**THE PROBLEM**: For each line of the listing that contains "next", make a copy and return it.

**RECORDS FOR PROCESSING**:
+-------+
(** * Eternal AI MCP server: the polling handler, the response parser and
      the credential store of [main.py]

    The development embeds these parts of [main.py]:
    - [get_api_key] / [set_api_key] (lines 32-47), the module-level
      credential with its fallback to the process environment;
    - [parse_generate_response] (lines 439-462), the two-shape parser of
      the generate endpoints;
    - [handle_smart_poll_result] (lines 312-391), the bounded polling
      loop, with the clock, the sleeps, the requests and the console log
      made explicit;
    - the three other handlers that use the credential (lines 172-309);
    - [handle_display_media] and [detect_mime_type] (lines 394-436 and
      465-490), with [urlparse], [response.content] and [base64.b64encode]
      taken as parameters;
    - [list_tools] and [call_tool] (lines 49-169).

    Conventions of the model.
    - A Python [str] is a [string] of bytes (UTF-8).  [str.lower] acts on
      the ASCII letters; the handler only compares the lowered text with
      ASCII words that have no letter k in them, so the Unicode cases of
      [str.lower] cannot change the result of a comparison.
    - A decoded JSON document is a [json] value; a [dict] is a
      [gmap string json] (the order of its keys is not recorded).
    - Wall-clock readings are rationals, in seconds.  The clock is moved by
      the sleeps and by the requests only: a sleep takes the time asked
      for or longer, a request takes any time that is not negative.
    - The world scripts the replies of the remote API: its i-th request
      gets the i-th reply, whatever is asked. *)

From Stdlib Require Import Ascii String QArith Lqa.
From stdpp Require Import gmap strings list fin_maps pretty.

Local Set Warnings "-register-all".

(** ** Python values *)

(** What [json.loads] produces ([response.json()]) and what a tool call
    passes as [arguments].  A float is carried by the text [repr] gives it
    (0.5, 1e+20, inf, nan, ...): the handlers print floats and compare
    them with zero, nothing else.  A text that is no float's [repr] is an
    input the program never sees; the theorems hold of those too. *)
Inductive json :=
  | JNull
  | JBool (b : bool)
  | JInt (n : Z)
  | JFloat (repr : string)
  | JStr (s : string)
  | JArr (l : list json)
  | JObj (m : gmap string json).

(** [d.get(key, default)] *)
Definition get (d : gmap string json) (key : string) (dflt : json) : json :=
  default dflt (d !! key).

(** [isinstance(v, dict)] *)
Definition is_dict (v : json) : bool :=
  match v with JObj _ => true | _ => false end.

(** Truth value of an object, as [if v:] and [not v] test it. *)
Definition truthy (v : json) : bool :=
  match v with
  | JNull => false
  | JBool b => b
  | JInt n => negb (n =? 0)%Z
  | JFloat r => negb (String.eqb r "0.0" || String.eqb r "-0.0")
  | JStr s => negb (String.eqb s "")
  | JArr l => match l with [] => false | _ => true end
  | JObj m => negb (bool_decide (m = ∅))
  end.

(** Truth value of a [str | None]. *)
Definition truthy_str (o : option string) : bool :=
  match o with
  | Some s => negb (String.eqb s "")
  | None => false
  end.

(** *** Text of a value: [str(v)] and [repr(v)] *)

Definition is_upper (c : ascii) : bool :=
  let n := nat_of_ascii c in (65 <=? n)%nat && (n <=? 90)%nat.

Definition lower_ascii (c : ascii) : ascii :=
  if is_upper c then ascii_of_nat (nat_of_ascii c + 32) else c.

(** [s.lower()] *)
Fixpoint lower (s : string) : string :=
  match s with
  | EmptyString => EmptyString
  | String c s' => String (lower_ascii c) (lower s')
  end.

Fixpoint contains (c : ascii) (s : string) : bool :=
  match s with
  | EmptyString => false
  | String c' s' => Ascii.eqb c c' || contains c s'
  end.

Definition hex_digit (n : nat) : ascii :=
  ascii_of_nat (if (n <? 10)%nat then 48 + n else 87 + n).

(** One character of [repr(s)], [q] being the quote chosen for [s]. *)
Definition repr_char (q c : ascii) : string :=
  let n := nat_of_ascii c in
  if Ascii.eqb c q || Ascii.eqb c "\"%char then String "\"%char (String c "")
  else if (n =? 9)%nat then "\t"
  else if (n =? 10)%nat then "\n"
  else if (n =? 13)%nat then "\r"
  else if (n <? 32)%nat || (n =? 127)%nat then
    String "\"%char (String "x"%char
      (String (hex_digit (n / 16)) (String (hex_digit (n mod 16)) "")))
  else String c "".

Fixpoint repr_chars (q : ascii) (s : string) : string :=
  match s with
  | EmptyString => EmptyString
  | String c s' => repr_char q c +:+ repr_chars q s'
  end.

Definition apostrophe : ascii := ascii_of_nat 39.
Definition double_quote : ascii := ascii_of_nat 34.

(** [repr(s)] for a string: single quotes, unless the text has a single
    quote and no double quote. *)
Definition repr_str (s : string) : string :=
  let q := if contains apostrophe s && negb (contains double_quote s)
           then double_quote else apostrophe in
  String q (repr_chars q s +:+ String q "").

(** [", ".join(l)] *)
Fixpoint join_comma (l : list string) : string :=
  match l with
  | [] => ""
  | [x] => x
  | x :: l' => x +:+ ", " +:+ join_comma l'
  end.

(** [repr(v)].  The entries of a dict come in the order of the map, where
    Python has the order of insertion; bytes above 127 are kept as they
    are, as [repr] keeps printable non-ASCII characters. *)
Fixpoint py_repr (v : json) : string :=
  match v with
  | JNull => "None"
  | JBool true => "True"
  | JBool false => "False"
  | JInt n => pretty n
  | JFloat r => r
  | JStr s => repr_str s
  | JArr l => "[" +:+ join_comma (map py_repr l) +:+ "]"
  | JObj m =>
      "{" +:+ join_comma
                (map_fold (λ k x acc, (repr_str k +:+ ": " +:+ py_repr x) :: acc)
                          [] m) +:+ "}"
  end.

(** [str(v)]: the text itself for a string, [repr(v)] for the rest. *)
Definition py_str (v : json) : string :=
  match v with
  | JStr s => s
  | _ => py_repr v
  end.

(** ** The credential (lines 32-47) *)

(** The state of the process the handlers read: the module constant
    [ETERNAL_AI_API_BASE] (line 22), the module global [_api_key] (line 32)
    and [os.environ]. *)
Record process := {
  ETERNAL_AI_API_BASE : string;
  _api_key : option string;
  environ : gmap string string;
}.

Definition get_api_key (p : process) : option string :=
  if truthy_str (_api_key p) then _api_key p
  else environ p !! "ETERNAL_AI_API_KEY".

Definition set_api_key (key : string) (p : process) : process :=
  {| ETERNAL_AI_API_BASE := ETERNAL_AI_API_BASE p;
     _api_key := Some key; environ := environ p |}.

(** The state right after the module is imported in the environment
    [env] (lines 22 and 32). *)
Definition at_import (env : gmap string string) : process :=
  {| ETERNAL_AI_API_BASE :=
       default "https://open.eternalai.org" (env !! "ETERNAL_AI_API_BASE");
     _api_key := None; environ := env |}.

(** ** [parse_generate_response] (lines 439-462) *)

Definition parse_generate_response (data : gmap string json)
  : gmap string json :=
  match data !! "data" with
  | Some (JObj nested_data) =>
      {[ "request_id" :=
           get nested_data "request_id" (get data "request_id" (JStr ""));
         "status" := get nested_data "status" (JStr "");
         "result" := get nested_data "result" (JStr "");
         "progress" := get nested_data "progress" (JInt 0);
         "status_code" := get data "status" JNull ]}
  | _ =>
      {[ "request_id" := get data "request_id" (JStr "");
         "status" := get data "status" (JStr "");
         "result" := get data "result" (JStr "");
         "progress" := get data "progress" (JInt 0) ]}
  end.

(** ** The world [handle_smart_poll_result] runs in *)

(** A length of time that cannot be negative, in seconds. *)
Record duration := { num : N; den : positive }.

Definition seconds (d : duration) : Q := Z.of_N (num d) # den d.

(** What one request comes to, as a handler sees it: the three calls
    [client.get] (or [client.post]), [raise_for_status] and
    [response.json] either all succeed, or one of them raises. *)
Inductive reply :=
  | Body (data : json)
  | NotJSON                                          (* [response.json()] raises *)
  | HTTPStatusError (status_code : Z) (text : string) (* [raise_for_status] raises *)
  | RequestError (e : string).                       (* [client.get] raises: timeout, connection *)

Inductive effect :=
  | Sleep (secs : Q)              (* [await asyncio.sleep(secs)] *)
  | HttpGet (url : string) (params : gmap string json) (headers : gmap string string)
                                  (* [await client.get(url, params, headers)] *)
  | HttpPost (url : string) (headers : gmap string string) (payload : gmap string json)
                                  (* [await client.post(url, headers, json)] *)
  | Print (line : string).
+-------+
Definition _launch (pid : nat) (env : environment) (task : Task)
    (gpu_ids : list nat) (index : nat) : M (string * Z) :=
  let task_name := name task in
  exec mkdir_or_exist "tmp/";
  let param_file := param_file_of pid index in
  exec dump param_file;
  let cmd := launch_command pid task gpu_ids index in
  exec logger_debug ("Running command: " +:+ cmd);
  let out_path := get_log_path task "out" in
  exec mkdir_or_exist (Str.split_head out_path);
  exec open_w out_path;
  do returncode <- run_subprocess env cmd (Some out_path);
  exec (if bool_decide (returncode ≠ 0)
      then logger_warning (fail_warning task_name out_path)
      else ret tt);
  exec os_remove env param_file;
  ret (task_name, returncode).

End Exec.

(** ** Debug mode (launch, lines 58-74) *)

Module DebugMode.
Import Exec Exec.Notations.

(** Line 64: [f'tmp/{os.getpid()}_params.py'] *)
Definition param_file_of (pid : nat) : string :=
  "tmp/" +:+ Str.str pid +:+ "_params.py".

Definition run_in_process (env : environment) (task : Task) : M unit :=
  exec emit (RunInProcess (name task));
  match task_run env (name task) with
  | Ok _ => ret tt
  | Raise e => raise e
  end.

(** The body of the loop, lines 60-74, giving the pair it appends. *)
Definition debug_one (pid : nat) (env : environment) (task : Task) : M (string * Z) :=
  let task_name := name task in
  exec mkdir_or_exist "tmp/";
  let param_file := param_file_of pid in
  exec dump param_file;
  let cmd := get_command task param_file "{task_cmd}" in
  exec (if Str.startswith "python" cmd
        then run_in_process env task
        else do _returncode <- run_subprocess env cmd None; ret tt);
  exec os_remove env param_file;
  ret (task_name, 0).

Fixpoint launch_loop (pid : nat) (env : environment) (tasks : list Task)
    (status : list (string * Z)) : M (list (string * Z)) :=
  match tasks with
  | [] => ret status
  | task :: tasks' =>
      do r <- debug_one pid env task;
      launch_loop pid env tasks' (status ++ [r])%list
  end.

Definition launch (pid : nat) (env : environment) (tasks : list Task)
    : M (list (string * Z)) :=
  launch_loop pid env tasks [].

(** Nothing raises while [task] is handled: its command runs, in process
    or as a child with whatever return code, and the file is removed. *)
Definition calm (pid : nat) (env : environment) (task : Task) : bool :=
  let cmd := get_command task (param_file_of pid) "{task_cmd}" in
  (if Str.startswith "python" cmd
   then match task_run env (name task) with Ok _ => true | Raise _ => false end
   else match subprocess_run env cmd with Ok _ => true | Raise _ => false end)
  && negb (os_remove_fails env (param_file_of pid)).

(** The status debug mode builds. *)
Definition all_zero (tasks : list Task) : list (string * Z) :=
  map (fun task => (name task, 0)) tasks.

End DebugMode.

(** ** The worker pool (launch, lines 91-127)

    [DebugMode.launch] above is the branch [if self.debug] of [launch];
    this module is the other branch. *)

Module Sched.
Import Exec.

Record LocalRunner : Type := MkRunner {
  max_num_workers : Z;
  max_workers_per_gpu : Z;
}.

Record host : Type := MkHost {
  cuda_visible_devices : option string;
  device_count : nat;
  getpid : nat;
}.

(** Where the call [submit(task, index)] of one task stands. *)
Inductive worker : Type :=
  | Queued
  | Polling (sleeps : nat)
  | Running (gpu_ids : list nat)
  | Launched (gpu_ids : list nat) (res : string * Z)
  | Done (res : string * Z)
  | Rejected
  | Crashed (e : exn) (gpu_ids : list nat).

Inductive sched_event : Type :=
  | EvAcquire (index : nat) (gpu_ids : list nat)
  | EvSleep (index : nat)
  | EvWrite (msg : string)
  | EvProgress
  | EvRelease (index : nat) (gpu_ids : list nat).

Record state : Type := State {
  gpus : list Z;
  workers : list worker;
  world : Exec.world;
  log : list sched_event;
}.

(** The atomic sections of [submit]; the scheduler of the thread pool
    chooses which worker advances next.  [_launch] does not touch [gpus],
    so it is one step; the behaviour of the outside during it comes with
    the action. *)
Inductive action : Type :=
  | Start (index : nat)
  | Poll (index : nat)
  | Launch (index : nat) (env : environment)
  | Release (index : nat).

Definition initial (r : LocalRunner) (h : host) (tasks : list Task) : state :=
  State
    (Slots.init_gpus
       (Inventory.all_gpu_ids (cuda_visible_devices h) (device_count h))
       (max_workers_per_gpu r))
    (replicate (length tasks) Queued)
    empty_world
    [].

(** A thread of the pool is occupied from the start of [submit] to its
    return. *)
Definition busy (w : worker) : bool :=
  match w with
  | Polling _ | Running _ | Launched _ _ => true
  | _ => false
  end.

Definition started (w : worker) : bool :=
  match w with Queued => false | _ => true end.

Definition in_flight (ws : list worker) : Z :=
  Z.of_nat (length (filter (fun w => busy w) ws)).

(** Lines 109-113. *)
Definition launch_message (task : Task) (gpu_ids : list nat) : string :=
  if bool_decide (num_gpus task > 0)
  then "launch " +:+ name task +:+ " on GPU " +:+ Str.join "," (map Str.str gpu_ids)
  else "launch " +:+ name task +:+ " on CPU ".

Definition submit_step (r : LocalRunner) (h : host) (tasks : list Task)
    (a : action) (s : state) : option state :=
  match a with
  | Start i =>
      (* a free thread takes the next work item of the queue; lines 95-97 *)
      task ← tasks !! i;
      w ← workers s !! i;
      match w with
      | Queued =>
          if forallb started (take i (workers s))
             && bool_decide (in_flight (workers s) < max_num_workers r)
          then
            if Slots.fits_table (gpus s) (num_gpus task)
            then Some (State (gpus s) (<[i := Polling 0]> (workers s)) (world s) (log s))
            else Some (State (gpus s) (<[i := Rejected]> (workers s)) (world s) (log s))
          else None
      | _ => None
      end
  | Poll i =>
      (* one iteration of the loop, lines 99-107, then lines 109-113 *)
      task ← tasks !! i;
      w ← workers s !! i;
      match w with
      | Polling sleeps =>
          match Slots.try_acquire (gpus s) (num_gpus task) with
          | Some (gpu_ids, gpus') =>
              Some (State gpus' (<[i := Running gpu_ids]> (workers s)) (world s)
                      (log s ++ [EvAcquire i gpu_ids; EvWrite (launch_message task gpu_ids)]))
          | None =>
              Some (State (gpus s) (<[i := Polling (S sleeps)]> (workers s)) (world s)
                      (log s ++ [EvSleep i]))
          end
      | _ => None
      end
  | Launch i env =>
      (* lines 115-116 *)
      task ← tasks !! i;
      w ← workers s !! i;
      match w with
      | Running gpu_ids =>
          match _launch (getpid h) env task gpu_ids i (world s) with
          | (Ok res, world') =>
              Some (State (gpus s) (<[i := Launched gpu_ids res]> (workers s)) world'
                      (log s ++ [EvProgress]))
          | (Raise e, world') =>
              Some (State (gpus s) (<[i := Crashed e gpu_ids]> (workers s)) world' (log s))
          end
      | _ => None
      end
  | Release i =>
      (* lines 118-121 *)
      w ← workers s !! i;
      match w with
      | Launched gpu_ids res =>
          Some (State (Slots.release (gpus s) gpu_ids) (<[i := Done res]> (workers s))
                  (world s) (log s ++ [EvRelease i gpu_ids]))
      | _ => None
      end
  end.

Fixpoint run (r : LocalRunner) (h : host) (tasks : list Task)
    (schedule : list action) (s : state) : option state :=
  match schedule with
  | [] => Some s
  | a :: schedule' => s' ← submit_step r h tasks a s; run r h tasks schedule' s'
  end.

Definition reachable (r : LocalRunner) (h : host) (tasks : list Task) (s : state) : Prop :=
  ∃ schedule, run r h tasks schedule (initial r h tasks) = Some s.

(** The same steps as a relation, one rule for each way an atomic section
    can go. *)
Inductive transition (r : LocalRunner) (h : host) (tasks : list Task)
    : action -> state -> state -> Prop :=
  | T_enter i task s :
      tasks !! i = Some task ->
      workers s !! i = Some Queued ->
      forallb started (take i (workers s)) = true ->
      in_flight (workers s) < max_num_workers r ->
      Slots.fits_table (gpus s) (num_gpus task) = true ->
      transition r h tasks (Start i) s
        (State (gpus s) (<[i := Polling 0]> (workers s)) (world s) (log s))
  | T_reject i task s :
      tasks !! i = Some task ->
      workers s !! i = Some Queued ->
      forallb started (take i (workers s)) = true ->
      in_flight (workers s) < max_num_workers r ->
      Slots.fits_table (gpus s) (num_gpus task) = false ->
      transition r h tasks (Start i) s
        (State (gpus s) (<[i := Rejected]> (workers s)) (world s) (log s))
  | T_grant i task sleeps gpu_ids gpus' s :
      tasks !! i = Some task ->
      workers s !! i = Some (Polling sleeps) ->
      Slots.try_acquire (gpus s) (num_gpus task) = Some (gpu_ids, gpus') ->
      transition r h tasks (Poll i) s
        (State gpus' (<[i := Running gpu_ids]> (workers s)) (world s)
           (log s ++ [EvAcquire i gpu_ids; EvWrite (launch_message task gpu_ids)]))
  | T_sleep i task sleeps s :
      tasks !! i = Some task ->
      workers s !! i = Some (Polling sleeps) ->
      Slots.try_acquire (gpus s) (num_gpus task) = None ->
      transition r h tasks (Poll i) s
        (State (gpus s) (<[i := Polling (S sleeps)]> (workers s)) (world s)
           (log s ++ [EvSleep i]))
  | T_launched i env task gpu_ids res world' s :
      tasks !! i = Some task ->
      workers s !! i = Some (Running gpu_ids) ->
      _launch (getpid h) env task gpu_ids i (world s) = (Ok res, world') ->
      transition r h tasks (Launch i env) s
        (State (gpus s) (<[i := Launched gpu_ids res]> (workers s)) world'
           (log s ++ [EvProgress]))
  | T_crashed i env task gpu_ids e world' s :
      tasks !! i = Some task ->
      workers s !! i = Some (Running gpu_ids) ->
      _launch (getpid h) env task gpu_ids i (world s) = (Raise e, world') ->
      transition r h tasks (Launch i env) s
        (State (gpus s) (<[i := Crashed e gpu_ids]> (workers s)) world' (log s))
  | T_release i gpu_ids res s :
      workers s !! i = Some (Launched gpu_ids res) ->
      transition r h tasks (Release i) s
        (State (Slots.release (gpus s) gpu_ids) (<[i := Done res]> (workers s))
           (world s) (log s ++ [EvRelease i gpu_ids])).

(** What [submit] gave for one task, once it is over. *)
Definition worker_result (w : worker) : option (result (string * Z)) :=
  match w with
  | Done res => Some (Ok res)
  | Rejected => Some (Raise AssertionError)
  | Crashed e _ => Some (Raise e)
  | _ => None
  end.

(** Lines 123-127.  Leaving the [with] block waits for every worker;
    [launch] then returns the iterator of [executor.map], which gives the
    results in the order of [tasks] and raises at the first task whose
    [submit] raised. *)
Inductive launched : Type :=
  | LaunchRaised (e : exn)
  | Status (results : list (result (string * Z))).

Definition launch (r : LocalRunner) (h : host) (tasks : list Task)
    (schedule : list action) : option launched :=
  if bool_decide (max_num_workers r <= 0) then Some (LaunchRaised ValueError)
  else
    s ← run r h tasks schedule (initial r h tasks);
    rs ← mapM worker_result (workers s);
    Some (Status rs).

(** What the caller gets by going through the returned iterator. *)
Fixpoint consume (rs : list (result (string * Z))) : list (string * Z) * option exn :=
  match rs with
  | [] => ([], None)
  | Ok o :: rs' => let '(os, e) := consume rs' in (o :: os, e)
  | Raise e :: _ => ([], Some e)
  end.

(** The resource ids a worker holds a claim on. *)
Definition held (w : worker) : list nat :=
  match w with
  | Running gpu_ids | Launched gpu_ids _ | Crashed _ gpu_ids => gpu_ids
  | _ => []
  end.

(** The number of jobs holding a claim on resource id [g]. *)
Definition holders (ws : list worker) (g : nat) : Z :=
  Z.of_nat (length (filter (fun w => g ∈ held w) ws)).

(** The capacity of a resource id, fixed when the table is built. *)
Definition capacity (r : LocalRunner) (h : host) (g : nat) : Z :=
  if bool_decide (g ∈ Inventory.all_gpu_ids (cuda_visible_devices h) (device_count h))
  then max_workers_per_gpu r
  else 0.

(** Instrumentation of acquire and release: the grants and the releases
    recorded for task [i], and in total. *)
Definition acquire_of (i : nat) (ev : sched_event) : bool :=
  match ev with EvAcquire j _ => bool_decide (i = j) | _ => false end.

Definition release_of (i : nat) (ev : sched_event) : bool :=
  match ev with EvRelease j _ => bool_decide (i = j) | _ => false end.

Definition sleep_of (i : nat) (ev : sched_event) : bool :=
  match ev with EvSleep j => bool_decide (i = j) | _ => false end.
+-------+
**EXERCISE RESULT**:
    chooses which worker advances next.  [_launch] does not touch [gpus],
      (* a free thread takes the next work item of the queue; lines 95-97 *)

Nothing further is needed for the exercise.